What you need to do - Look through the data below and extract, unchanged, the lines from the one that contains "(sintable_phase 4 0)" to the one that contains "occurs (parameter_PW 10) text", both included.

Stored data entries -
━━━━━━━━━━

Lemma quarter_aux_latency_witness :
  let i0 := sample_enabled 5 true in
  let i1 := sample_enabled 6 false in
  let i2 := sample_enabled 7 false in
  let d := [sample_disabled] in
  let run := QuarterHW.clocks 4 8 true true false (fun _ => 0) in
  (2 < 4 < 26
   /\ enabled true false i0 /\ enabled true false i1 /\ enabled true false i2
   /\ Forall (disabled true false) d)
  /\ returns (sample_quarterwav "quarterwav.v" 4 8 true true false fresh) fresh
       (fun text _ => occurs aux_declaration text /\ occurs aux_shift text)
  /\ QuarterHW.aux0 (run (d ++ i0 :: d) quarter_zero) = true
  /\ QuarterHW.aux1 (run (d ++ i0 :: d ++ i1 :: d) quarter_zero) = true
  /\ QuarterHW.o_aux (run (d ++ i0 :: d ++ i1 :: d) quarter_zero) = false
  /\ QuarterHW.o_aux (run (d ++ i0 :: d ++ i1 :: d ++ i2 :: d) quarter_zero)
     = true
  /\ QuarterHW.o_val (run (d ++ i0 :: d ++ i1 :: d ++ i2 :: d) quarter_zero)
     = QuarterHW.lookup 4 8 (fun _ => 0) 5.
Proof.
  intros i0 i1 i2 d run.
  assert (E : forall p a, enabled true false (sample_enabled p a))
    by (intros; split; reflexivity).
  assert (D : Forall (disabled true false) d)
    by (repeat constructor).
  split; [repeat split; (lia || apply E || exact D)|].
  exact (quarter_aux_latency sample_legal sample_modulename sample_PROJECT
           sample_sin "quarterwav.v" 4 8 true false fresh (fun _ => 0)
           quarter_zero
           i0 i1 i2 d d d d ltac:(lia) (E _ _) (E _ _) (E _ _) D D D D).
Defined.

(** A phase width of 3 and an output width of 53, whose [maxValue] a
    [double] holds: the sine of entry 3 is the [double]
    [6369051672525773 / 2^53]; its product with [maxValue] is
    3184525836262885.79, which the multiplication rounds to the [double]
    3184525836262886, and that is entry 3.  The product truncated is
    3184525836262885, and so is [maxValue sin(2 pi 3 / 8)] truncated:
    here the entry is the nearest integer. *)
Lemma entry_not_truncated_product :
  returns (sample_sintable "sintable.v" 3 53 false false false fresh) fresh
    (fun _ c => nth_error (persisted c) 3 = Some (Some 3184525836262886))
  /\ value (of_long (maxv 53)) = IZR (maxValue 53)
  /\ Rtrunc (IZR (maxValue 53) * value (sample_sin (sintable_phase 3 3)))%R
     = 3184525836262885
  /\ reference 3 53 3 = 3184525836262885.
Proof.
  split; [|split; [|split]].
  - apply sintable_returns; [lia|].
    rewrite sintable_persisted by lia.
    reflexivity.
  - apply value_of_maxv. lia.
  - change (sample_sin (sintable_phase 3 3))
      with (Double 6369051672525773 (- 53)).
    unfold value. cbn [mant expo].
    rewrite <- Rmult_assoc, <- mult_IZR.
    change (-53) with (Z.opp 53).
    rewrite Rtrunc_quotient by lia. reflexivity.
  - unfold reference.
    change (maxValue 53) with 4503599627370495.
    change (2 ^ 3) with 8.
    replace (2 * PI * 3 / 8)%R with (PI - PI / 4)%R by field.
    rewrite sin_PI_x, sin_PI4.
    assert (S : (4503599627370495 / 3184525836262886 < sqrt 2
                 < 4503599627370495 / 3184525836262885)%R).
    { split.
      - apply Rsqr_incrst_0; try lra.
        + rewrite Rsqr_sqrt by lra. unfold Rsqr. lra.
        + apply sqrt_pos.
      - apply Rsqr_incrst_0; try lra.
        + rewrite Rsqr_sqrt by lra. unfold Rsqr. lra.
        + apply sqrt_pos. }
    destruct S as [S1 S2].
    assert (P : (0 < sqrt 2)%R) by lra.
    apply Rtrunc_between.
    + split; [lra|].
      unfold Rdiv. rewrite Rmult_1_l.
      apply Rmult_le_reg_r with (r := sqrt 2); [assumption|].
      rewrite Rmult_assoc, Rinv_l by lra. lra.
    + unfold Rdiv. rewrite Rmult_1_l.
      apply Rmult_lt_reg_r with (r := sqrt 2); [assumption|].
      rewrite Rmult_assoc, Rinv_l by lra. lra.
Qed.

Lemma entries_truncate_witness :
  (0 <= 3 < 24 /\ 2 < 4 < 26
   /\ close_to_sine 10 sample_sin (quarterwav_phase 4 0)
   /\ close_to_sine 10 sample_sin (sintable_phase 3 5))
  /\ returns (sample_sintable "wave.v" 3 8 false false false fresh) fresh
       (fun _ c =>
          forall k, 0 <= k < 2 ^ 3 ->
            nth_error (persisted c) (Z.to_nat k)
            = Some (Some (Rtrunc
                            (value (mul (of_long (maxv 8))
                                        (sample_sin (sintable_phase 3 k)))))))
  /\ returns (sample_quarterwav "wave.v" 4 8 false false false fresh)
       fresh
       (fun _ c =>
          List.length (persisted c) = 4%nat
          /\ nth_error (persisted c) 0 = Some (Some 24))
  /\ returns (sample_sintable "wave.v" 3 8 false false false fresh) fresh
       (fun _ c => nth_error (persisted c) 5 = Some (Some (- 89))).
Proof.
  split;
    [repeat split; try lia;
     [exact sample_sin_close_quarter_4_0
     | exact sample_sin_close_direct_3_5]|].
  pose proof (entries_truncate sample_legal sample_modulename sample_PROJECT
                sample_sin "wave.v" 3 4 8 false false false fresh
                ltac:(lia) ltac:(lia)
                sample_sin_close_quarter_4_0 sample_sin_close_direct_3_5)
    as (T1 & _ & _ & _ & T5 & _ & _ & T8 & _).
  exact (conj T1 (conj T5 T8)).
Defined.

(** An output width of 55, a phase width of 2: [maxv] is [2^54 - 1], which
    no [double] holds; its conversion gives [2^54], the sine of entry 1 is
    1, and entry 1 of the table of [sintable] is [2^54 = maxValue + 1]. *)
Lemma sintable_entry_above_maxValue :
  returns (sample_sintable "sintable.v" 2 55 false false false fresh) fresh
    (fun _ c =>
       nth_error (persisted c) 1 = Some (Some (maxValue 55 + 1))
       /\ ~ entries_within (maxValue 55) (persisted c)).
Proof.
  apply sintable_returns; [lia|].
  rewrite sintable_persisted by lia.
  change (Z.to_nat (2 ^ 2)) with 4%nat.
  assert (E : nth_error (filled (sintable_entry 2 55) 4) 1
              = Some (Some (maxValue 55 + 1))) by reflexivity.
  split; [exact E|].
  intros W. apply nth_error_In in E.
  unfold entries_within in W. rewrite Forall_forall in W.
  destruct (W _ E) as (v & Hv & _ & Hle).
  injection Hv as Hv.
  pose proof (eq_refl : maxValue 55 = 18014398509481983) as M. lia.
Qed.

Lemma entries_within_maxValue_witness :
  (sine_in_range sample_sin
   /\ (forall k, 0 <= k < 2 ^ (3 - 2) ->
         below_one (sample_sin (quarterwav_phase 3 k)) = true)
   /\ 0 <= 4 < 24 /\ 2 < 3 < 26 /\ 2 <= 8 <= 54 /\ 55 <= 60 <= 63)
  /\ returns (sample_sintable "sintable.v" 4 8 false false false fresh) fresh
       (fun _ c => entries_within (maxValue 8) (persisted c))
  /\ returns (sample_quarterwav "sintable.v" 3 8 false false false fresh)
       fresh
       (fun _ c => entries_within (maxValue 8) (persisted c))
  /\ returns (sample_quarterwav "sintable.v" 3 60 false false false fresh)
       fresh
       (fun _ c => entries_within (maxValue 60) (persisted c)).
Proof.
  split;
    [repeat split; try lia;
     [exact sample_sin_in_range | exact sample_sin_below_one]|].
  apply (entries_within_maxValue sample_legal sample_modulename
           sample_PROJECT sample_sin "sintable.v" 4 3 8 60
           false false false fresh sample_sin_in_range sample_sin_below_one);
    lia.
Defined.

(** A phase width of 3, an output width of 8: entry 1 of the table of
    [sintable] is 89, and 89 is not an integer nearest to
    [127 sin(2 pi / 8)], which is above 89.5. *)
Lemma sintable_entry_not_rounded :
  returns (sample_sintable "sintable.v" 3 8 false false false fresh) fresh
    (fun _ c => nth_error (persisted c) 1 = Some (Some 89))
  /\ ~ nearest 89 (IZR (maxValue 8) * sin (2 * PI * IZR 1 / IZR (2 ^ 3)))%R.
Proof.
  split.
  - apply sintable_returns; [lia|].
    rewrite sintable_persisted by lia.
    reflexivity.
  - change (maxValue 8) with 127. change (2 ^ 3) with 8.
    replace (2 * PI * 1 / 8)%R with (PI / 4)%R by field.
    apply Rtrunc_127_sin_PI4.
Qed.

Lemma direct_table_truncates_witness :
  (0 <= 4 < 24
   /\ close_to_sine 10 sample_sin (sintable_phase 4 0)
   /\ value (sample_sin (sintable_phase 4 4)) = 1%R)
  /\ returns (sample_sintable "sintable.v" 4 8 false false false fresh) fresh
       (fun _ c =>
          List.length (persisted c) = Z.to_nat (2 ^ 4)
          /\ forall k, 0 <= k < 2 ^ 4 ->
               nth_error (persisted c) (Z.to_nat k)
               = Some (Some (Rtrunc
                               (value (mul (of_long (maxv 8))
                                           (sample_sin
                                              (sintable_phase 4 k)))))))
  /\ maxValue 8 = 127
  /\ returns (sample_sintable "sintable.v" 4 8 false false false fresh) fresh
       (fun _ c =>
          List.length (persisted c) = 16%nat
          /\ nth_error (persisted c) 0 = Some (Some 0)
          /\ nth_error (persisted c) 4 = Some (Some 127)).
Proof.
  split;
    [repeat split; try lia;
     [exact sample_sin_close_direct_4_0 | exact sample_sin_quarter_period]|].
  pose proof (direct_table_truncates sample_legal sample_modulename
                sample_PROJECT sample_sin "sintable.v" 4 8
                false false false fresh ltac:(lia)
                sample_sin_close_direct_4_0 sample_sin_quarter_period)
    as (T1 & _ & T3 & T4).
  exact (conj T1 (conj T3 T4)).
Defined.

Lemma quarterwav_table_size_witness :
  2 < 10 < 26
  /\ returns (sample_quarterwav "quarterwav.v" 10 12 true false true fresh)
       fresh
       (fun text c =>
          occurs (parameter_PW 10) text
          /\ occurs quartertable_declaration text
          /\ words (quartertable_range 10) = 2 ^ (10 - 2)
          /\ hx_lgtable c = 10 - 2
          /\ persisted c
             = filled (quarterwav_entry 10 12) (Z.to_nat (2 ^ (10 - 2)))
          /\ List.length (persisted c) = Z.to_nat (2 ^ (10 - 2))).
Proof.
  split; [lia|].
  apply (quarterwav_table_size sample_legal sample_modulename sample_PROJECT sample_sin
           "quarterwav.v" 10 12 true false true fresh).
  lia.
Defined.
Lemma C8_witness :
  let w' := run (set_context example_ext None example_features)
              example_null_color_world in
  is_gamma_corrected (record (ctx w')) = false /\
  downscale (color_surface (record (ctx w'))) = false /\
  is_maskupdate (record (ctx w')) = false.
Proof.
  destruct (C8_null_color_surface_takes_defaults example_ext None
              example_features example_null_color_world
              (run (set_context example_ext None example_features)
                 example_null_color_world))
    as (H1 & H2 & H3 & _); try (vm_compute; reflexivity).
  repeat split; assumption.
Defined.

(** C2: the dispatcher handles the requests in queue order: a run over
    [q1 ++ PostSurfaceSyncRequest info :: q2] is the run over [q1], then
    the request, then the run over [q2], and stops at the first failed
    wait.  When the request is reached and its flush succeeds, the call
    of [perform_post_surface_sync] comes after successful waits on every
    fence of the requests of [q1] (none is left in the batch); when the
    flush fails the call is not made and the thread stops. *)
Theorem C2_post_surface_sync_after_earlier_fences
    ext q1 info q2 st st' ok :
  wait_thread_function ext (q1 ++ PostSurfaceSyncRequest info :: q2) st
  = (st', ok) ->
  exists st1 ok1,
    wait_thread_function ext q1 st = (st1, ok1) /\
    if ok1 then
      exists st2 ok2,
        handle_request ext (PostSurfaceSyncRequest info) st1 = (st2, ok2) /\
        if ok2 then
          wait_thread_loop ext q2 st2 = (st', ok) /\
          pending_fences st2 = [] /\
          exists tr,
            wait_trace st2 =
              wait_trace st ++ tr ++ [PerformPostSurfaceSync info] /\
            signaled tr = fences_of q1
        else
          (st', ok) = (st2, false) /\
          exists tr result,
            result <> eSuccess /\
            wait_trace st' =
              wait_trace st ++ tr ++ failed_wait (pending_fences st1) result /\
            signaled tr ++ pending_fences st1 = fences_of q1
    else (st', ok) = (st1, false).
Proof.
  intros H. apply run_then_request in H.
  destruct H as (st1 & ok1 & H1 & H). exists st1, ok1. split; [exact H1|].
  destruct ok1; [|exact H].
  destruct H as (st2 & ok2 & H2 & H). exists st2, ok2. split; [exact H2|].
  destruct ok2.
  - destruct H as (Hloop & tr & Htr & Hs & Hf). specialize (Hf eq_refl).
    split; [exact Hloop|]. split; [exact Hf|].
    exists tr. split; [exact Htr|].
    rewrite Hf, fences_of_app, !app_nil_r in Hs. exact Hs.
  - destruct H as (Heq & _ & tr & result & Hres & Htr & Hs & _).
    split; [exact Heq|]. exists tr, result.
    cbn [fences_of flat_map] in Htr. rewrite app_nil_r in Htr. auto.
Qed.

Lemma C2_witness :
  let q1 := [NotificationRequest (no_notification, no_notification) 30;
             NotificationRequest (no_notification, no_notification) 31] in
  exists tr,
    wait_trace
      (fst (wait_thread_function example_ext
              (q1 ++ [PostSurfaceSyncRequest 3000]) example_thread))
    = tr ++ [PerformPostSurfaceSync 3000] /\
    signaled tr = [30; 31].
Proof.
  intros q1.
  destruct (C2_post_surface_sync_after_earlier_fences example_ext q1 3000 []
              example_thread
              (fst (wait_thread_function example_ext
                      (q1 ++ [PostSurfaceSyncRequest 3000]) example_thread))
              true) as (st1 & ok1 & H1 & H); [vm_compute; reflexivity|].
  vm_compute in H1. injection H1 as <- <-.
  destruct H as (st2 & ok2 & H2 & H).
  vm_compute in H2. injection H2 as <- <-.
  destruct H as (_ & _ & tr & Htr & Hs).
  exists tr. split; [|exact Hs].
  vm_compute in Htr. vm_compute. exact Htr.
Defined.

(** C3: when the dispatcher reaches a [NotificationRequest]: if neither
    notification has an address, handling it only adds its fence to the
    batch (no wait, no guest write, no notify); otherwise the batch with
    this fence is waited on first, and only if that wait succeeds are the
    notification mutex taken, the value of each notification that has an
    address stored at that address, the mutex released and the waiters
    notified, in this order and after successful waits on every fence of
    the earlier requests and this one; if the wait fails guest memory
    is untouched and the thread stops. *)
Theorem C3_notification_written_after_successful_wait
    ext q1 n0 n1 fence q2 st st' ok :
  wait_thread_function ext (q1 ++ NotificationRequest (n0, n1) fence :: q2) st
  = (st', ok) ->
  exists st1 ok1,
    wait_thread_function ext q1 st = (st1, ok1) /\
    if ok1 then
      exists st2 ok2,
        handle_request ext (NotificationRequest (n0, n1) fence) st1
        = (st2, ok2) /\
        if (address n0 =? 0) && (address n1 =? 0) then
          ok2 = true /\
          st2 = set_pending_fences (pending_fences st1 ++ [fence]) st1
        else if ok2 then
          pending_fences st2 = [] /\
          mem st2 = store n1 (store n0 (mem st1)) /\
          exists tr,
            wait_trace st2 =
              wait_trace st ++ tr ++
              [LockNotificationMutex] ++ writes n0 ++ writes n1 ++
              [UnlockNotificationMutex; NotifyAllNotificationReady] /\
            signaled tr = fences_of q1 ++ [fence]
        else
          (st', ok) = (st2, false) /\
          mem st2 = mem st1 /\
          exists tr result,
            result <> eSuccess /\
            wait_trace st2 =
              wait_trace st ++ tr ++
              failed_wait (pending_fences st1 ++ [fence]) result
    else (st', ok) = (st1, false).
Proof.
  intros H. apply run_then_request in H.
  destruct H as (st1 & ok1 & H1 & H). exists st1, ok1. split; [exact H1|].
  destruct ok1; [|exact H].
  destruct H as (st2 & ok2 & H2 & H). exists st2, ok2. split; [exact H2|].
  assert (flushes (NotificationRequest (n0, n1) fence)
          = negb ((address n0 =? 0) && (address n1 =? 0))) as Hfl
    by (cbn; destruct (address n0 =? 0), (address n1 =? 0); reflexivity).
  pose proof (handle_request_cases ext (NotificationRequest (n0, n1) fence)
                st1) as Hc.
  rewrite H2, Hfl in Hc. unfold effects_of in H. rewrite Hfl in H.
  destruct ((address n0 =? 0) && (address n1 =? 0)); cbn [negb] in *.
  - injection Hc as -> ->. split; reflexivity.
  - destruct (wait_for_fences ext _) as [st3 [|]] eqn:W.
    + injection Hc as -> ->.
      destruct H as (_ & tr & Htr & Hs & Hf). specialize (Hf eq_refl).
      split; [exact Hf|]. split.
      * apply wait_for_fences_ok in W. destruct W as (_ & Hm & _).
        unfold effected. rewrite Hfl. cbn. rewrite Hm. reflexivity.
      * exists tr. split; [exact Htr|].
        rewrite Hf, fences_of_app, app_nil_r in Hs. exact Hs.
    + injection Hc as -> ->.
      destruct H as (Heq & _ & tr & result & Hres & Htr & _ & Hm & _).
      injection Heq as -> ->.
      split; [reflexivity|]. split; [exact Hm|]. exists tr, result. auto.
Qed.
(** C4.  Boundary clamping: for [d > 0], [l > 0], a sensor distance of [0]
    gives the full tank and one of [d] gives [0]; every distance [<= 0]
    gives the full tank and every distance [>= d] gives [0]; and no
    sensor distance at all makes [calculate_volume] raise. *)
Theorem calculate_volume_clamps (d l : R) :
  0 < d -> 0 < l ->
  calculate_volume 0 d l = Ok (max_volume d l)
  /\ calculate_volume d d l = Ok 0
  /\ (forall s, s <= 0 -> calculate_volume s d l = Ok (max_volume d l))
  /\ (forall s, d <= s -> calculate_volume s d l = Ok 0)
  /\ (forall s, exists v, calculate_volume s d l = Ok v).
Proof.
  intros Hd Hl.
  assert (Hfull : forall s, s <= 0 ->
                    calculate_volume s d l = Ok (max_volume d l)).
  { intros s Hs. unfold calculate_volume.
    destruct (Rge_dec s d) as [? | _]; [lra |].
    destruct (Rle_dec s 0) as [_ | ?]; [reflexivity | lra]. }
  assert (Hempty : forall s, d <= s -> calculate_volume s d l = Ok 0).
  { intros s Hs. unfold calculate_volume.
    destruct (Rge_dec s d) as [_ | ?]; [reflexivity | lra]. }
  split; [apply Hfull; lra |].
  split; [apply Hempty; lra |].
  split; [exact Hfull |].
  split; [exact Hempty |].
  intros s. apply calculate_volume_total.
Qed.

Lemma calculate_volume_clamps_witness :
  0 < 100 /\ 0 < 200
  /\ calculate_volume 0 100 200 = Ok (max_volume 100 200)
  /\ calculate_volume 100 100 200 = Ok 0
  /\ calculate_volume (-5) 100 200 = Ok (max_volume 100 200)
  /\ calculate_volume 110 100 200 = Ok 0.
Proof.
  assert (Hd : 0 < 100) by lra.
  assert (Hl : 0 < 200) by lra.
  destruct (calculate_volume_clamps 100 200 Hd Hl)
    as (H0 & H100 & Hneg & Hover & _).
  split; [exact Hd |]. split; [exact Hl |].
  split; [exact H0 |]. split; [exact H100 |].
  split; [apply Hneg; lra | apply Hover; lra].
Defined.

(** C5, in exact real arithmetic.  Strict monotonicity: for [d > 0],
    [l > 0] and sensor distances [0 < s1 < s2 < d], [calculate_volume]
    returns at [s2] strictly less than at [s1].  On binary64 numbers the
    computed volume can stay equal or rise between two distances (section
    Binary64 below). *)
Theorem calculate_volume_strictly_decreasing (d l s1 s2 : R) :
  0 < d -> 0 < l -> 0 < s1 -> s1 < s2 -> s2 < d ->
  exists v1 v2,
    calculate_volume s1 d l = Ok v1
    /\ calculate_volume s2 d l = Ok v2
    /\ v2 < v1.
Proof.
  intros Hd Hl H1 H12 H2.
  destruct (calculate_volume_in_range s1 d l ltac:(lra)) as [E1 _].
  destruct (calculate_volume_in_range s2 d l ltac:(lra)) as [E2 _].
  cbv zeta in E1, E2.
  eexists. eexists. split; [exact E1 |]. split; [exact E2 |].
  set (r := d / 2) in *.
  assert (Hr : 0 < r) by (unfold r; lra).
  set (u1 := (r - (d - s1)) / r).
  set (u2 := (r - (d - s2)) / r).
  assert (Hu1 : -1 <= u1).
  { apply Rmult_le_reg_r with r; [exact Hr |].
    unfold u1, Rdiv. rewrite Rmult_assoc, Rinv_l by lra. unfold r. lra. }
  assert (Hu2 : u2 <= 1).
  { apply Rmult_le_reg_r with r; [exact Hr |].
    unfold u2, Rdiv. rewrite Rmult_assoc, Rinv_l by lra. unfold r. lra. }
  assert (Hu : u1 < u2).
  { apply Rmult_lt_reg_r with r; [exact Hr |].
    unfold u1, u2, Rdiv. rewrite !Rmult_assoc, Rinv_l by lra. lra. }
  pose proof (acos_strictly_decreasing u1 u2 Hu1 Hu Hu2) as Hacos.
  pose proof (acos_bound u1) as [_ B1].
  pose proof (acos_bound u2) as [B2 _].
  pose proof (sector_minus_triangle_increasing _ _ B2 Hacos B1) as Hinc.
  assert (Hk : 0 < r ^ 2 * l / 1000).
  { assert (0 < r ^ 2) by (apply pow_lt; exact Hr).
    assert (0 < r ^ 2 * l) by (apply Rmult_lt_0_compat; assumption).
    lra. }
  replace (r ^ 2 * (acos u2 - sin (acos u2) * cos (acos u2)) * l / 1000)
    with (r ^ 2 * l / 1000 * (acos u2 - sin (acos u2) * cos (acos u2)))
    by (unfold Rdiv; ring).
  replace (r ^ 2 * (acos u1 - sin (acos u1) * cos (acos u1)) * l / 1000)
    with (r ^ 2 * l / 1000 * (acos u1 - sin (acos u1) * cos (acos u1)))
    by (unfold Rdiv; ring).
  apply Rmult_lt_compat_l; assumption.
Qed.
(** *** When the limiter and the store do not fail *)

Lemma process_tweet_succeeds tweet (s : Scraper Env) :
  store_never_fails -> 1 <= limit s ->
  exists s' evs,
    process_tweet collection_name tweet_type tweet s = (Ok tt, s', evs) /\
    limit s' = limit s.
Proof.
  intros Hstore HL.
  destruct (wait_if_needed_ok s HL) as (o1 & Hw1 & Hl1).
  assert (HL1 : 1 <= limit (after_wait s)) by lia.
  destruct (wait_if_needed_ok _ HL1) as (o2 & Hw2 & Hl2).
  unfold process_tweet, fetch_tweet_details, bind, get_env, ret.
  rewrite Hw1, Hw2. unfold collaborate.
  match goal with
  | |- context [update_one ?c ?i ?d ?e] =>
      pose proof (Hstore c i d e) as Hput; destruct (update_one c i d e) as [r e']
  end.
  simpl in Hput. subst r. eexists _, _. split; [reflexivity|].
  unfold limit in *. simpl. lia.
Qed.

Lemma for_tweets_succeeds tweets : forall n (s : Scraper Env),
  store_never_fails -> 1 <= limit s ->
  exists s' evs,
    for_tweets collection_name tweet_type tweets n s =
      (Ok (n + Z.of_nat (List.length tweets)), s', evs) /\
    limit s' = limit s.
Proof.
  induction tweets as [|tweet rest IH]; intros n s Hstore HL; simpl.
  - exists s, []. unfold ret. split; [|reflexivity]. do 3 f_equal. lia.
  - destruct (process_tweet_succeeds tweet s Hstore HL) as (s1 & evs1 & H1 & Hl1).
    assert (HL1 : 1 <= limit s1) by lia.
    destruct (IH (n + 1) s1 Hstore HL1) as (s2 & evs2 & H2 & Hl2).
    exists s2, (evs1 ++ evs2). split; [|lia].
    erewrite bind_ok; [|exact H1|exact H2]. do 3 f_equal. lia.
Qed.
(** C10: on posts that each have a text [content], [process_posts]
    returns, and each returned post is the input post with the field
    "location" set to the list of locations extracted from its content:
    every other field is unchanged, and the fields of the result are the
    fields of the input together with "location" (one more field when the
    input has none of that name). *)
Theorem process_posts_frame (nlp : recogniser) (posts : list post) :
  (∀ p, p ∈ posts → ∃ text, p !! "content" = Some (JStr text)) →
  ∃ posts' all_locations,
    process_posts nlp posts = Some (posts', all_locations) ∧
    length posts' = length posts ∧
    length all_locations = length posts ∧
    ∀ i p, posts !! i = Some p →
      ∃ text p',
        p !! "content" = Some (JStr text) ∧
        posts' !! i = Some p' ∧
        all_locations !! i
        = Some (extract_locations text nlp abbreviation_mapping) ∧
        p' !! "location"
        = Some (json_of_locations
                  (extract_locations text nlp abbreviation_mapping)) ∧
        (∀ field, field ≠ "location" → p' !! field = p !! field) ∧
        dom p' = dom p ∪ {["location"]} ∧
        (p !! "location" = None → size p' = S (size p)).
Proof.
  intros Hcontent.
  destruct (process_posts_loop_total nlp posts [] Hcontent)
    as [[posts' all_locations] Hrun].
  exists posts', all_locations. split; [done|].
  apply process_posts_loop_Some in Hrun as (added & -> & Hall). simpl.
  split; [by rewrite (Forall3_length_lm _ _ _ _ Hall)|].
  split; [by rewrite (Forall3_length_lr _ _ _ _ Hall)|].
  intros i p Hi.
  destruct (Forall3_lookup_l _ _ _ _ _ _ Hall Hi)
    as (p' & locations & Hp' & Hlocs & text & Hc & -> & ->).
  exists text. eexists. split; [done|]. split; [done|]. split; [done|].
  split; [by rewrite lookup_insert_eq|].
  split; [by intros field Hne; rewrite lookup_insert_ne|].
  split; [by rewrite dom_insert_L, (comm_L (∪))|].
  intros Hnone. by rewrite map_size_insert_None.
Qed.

━━━━━━━━━━

Your response -
   /\ close_to_sine 10 sample_sin (sintable_phase 4 0)
   /\ value (sample_sin (sintable_phase 4 4)) = 1%R)
  /\ returns (sample_sintable "sintable.v" 4 8 false false false fresh) fresh
       (fun _ c =>
          List.length (persisted c) = Z.to_nat (2 ^ 4)
          /\ forall k, 0 <= k < 2 ^ 4 ->
               nth_error (persisted c) (Z.to_nat k)
               = Some (Some (Rtrunc
                               (value (mul (of_long (maxv 8))
                                           (sample_sin
                                              (sintable_phase 4 k)))))))
  /\ maxValue 8 = 127
  /\ returns (sample_sintable "sintable.v" 4 8 false false false fresh) fresh
       (fun _ c =>
          List.length (persisted c) = 16%nat
          /\ nth_error (persisted c) 0 = Some (Some 0)
          /\ nth_error (persisted c) 4 = Some (Some 127)).
Proof.
  split;
    [repeat split; try lia;
     [exact sample_sin_close_direct_4_0 | exact sample_sin_quarter_period]|].
  pose proof (direct_table_truncates sample_legal sample_modulename
                sample_PROJECT sample_sin "sintable.v" 4 8
                false false false fresh ltac:(lia)
                sample_sin_close_direct_4_0 sample_sin_quarter_period)
    as (T1 & _ & T3 & T4).
  exact (conj T1 (conj T3 T4)).
Defined.

Lemma quarterwav_table_size_witness :
  2 < 10 < 26
  /\ returns (sample_quarterwav "quarterwav.v" 10 12 true false true fresh)
       fresh
       (fun text c =>
          occurs (parameter_PW 10) text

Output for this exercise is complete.